On Wed, Sep 18, 2019 at 10:29 AM Daniel Krügler via Lib <
lib_at_[hidden]> wrote:

> Am So., 8. Sept. 2019 um 02:13 Uhr schrieb Tom Honermann via Lib
> <lib_at_[hidden]>:
> >
> > [format.string.std]p7 states:
> >
> > The positive-integer in width is a decimal integer defining the minimum
> field width. If width is not specified, there is no minimum field width,
> and the field width is determined based on the content of the field.
> >
> > Is field width measured in code units, code points, or something else?
> >
> > Consider the following example assuming a UTF-8 locale:
> >
> > std::format("{}", "\xC3\x81"); // U+00C1 { LATIN CAPITAL
> LETTER A WITH ACUTE }
> > std::format("{}", "\x41\xCC\x81"); // U+0041 U+0301 { LATIN CAPITAL
> LETTER A } { COMBINING ACUTE ACCENT }
> >
> > In both cases, the arguments encode the same user-perceived character
> (Á).
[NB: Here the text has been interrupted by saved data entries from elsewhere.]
Lemma recover_machine_spec f m rep w w' rep' :
  Recoverer f → recover_machine f m rep w = (w', Ok rep') →
  journal w `prefix_of` journal w' ∧ sw_swept rep' = sw_swept rep ∧
  sw_quarantined rep' = sw_quarantined rep.
Proof.
  intros Hf. unfold recover_machine. destruct (f (m_intentSeq m) w) as [w1 r1] eqn:E.
  apply recoverer_grows in E.
  destruct r1 as [[]|[[]| |]]; try (by intros [= <- <-]); try done.
  destruct (bool_decide _); [|done]. by intros [= <- <-].
Qed.

(** What one machine adds to the report and to the journal. *)
Lemma sweep_machine_spec recover m rep w w' rep' :
  sweep_machine validate writer_now date_parse number_text dispatcher now recover m rep w = (w', Ok rep') →
  journal w `prefix_of` journal w' ∧ sw_swept rep' = sw_swept rep + 1 ∧
  sw_quarantined rep' = sw_quarantined rep ++ option_list (quarantined_of m) ∧
  ∀ tag reason, exhausted m = Some (tag, reason) →
    ∃ n, recorded (quarantine_opId tag (m_intentSeq m)) n (journal w').
Proof.
  unfold sweep_machine, quarantined_of. destruct (exhausted m) as [[tag reason]|]; cbn [fmap option_fmap option_map].
  - intros (w1 & [u|e] & H1 & H2)%D_bind_inv; [|by destruct H2]. injection H2 as <- <-.
    apply quarantine_recorded in H1 as [Hg Hrec]. split_and!; [done..|]. by intros ? ? [= <- <-].
  - intros H. cbn. rewrite app_nil_r.
    assert (journal w `prefix_of` journal w' ∧ sw_swept rep' = sw_swept (count_swept rep) ∧
      sw_quarantined rep' = sw_quarantined (count_swept rep)) as (Hg & -> & ->); [|done].
    destruct dispatcher as [f|]; [|by injection H as <- <-].
    destruct recover; [|by injection H as <- <-]. by eapply recover_machine_spec; [apply recoverer|].
Qed.

Lemma sweep_machines_spec recover ms rep w w' rep' :
  sweep_machines validate writer_now date_parse number_text dispatcher now recover ms rep w = (w', Ok rep') →
  journal w `prefix_of` journal w' ∧
  sw_swept rep' = sw_swept rep + N.of_nat (length (open_of ms)) ∧
  sw_quarantined rep' = sw_quarantined rep ++ omap quarantined_of (open_of ms) ∧
  ∀ m tag reason, m ∈ open_of ms → exhausted m = Some (tag, reason) →
    ∃ n, recorded (quarantine_opId tag (m_intentSeq m)) n (journal w').
Proof.
  revert rep w. induction ms as [|m ms IH]; intros rep w; cbn [sweep_machines open_of List.filter].
  { intros [= <- <-]. cbn. rewrite app_nil_r. split_and!; [done|lia|done|].
    by intros ? ? ? ?%not_elem_of_nil. }
  fold (open_of ms).
  assert (negb (m_consumed m) || bool_decide (is_Some (m_terminal m)) =
          negb (m_consumed m && bool_decide (m_terminal m = None))) as ->.
  { destruct (m_consumed m), (m_terminal m); cbn; try done; by rewrite bool_decide_eq_true_2. }
  destruct (m_consumed m && _); cbn [negb]; [|by intros H%IH].
  intros (w1 & [rep1|e] & H1 & H2)%D_bind_inv; [|by destruct H2].
  apply sweep_machine_spec in H1 as (Hg1 & Hs1 & Hq1 & Hr1). apply IH in H2 as (Hg2 & Hs2 & Hq2 & Hr2).
  split_and!.
  - by etrans.
  - rewrite Hs2, Hs1. cbn [length]. lia.
  - rewrite Hq2, Hq1, <- app_assoc. f_equal. cbn [omap list_omap]. by destruct (quarantined_of m).
  - intros m' tag reason [->|Hm]%elem_of_cons; [|by eauto].
    intros Hex. destruct (Hr1 _ _ Hex) as [n Hn]. exists n. by eapply recorded_prefix.
Qed.

Lemma refuse_overdue_grows entries todo n :
  Dgrows (refuse_overdue validate writer_now now entries todo n).
Proof.
  revert n. induction todo as [|e todo IH]; intros n; cbn; [apply Dgrows_ret|].
  destruct (overdue_authorization now entries e) as [[]|]; [|apply IH].
  apply Dgrows_bind; [|intros; apply IH]. apply Dgrows_lane. unfold appendStandaloneRefusal.
  auto with growing.
Qed.
End Sweep.

Lemma refresh_inv validate w w' F :
  lane (refresh validate) w = (w', Ok F) →
  newEffectLaneFold validate (journal (env_step w)) = Ok F ∧ journal w' = journal (env_step w).
Proof.
  unfold lane, refresh, mbind, M_bind, reload, gets. fold (journal (env_step w)).
  destruct (newEffectLaneFold validate (journal (env_step w))) as [F'|e]; [|done]. by intros [= <- <-].
Qed.

Lemma open_machine validate es F m :
  ordered es → newEffectLaneFold validate es = Ok F → m ∈ openMachines F →
  machineAt F (m_intentSeq m) = Some m ∧ m_consumed m = true.
Proof.
  intros Ho HF Hm. destruct (lane_fold_inv _ _ _ Ho HF) as (r & _ & _ & _ & Hfin).
  pose proof (finalized_keyed _ _ (lane_entries_keyed _ _) Hfin) as Hkey.
  unfold openMachines in Hm. apply list_elem_of_In, filter_In in Hm as [Hm Hb].
  apply andb_true_iff in Hb as [Hc _]. apply list_elem_of_In, list_elem_of_omap in Hm as (k & _ & Hk).
  unfold machineAt. by rewrite (Hkey k m Hk).
Qed.


(** ** After a restore *)

Section Restoration.
Context (validate : json → json → bool * option string) (writer_now : string)
  (date_parse : string → option Z) (number_text : json → string)
  (dispatcher : option (N → D EffectRecoveryReport)) (now : string).

Lemma refuse_overdue_quiet entries todo n :
  quiet (refuse_overdue validate writer_now now entries todo n).
Proof.
  revert n. induction todo as [|e todo IH]; intros n; cbn; [apply quiet_ret|].
  destruct (overdue_authorization now entries e) as [[]|]; [|apply IH].
  apply quiet_bind; [apply quiet_lane|intros; apply IH].
Qed.

Lemma sweep_machines_quiet ms rep :
  quiet (sweep_machines validate writer_now date_parse number_text dispatcher now false ms rep).
Proof.
  revert rep. induction ms as [|m ms IH]; intros rep; cbn; [apply quiet_ret|].
  destruct (_ || _); [apply IH|]. apply quiet_bind; [|intros; apply IH].
  unfold sweep_machine, quarantine. destruct (exhaustion _ _ _ m) as [[]|]; [|destruct dispatcher; apply quiet_ret].
  repeat (apply quiet_bind; [|intros ?]); auto with contacts.
Qed.

Lemma sweep_quiet : quiet (sweep validate writer_now date_parse number_text dispatcher now false).
Proof.
  unfold sweep. repeat (apply quiet_bind; [|intros ?]); auto with contacts.
  - apply refuse_overdue_quiet.
  - apply sweep_machines_quiet.
Qed.

Lemma park_unknown_spec known effects parked w w' out :
  park_unknown validate writer_now known effects parked w = (w', Ok out) →
  wd_calls w' = wd_calls w ∧
  out = parked ++ List.filter (fun key => negb (bool_decide (key ∈ known))) effects.
Proof.
  revert parked w. induction effects as [|key effects IH]; intros parked w; cbn.
  { intros [= <- <-]. by rewrite app_nil_r. }
  destruct (bool_decide (key ∈ known)); cbn [negb]; [apply IH|].
  intros (w1 & [a|e] & H1 & H2)%D_bind_inv; [|by destruct H2].
  apply quiet_lane in H1. apply IH in H2 as [-> ->]. by rewrite H1, <- app_assoc.
Qed.
End Restoration.

(** The release of a restored epoch contacts no provider: it parks exactly the
    enumerated effects no consumed intent of the journal explains, or the whole
    range when there is nothing to enumerate, and only sweeps budgets. *)
Lemma restoration_parks_unexplained validate writer_now date_parse number_text dispatcher now enumerate
    w w' rep :
  reconcileRestoration validate writer_now date_parse number_text dispatcher now enumerate w = (w', Ok rep) →
  wd_calls w' = wd_calls w ∧
  ∃ F epoch, newEffectLaneFold validate (journal (env_step w)) = Ok F ∧ currentEpoch F = Some epoch ∧
    ep_needsReconciliation epoch = true ∧ ep_reconciled epoch = false ∧
    match enumerate with
    | Some answer => ∃ keys, answer = inl keys ∧ rr_rangeQuarantined rep = false ∧
        rr_unreconstructable rep =
          List.filter (fun key => negb (bool_decide (key ∈ consumedKeys F))) keys
    | None => rr_unreconstructable rep = [] ∧ rr_rangeQuarantined rep = true
    end.
Proof.
  intros (w1 & [F|e] & H1 & H)%D_bind_inv; [|by destruct H].
  pose proof (quiet_lane _ _ _ _ H1) as Hc1. apply refresh_inv in H1 as [HF _].
  destruct (currentEpoch F) as [epoch|] eqn:He; [|done].
  destruct (ep_needsReconciliation epoch) eqn:Hn; [|done]. destruct (ep_reconciled epoch) eqn:Hd; [done|].
  cbn [negb orb] in H. apply D_bind_inv in H as (w2 & [[parked range]|e] & H2 & H); [|by destruct H].
  apply D_bind_inv in H as (w3 & [swept|e] & H3 & H); [|by destruct H]. apply sweep_quiet in H3.
  apply D_bind_inv in H as (w4 & [c|e] & H4 & H); [|by destruct H]. apply quiet_lane in H4.
  injection H as <- <-. rewrite H4, H3.
  assert (wd_calls w2 = wd_calls w1 ∧ match enumerate with
    | Some answer => ∃ keys, answer = inl keys ∧ range = false ∧
        parked = List.filter (fun key => negb (bool_decide (key ∈ consumedKeys F))) keys
    | None => parked = [] ∧ range = true end) as [-> Hout].
  { destruct enumerate as [answer|].
    - apply D_bind_inv in H2 as (w5 & [keys|e] & H5 & H2); [|by destruct H2].
      apply D_bind_inv in H2 as (w6 & [out|e] & H6 & H2); [|by destruct H2]. injection H2 as <- <- <-.
      destruct answer as [keys'|]; [|done]. injection H5 as <- ->.
      apply park_unknown_spec in H6 as [-> ->]. eauto.
    - apply D_bind_inv in H2 as (w5 & [a|e] & H5 & H2); [|by destruct H2]. injection H2 as <- <- <-.
      by apply quiet_lane in H5. }
  split; [done|]. by exists F, epoch.
Qed.

(** ** Witnesses *)

Definition demo_number (v : json) : string := "n".

(** The dispatcher of the demonstration provider, as a recoverer. *)
Definition demo_dispatcher : option (N → D EffectRecoveryReport) :=
  Some (recover any_schema "now" None demo_clock demo_iso a_writer_error
          (taking_provider row_idempotency_key) "run" (fun _ => unverified) "now" 60000).

Lemma demo_dispatcher_recovers f : demo_dispatcher = Some f → Recoverer f.
Proof. intros [= <-]. apply recover_recoverer. Qed.

Definition demo_sweep (now : string) (w : World) : World * result DError EffectSweepReport :=
  sweep any_schema "now" demo_clock demo_number demo_dispatcher now true w.

(** Another holder appends, and the acknowledgement of the quarantine is lost. *)
Definition overdue_world : World :=
  demo_world (take 5 demo_payment)
    [mkRound [lane_entry 5 "effect_declared" "other"
                [("logicalKey", JStr "k"); ("effectClass", JStr "case"); ("capabilityRow", JStr "neither");
                 ("argumentsHash", JStr "h")]] (Threw journal_order_violation false) [];
     mkRound [] (Threw OtherError true) []].

Definition overdue_sweep : World * result DError EffectSweepReport := demo_sweep "2031-01-01" overdue_world.

Definition overdue_report : EffectSweepReport :=
  match overdue_sweep.2 with Ok r => r | Err _ => mkSweep 0 [] [] 0 0 end.

Definition overdue_machine : EffectMachine := machine_of (take 5 demo_payment) 3.

(** A decidable form of [quarantines_of]. *)
Definition quarantine_entry (op : string) (s : N) (reason : string) (e : JournalEntry) : bool :=
  negb (has_opId op e) ||
  ((s <? e_seq e) &&
   match e_value e with
   | Some (JObj [("decisionType", JStr a); ("opId", JStr b); ("intentRef", JNum n);
                 ("terminal", JStr t); ("reason", JStr r)]) =>
       bool_decide (a = "effect_terminal") && bool_decide (b = op) && (n =? Z.of_N s)%Z
       && bool_decide (t = "quarantined") && bool_decide (r = reason)
   | _ => false
   end).

Lemma quarantine_entries op s reason es :
  forallb (quarantine_entry op s reason) es = true → quarantines_of op s es.
Proof.
  intros Hall e He Hid. rewrite forallb_forall in Hall.
  specialize (Hall e (proj1 (list_elem_of_In _ _) He)). unfold quarantine_entry in Hall.
  rewrite Hid in Hall. cbn [negb orb] in Hall. apply andb_true_iff in Hall as [Hlt Hv].
  apply N.ltb_lt in Hlt. split; [done|]. exists reason.
  repeat case_match; try done. subst.
  rewrite !andb_true_iff, !bool_decide_eq_true, Z.eqb_eq in Hv. naive_solver.
Qed.


(** ** A sweep that stops

    Two unknown outcomes spent the attempts of the first effect.  Its state is not
    one the attempt budget is checked in, so the sweep recovers it; the re-dispatch
    is refused, the refusal leaves the sweep, and the second effect, past its
    deadline, is never reached. *)
Definition unknown_outcome (seq attemptRef : N) : JournalEntry :=
  lane_entry seq "effect_outcome" ("outcome-" +:+ dec_of_N seq)
    [("intentRef", num 3); ("attemptRef", num attemptRef); ("outcome", JStr "unknown")].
The first uses two UTF-8 code units to encode a single code point
> that represents a single glyph using a composed Unicode normalization
> form. The second uses three code units to encode two code points that
> represent the same glyph using a decomposed Unicode normalization form.
> >
> > How is the field width determined? If measured in code units, the first
> has a width of 2 and the second of 3. If measured in code points, the
> first has a width of 1 and the second of 2. If measured in grapheme
> clusters, both have a width of 1. Is the determination locale dependent?
> >
> > Proposed resolution:
> >
> > Field widths are measured in code units and are not locale dependent.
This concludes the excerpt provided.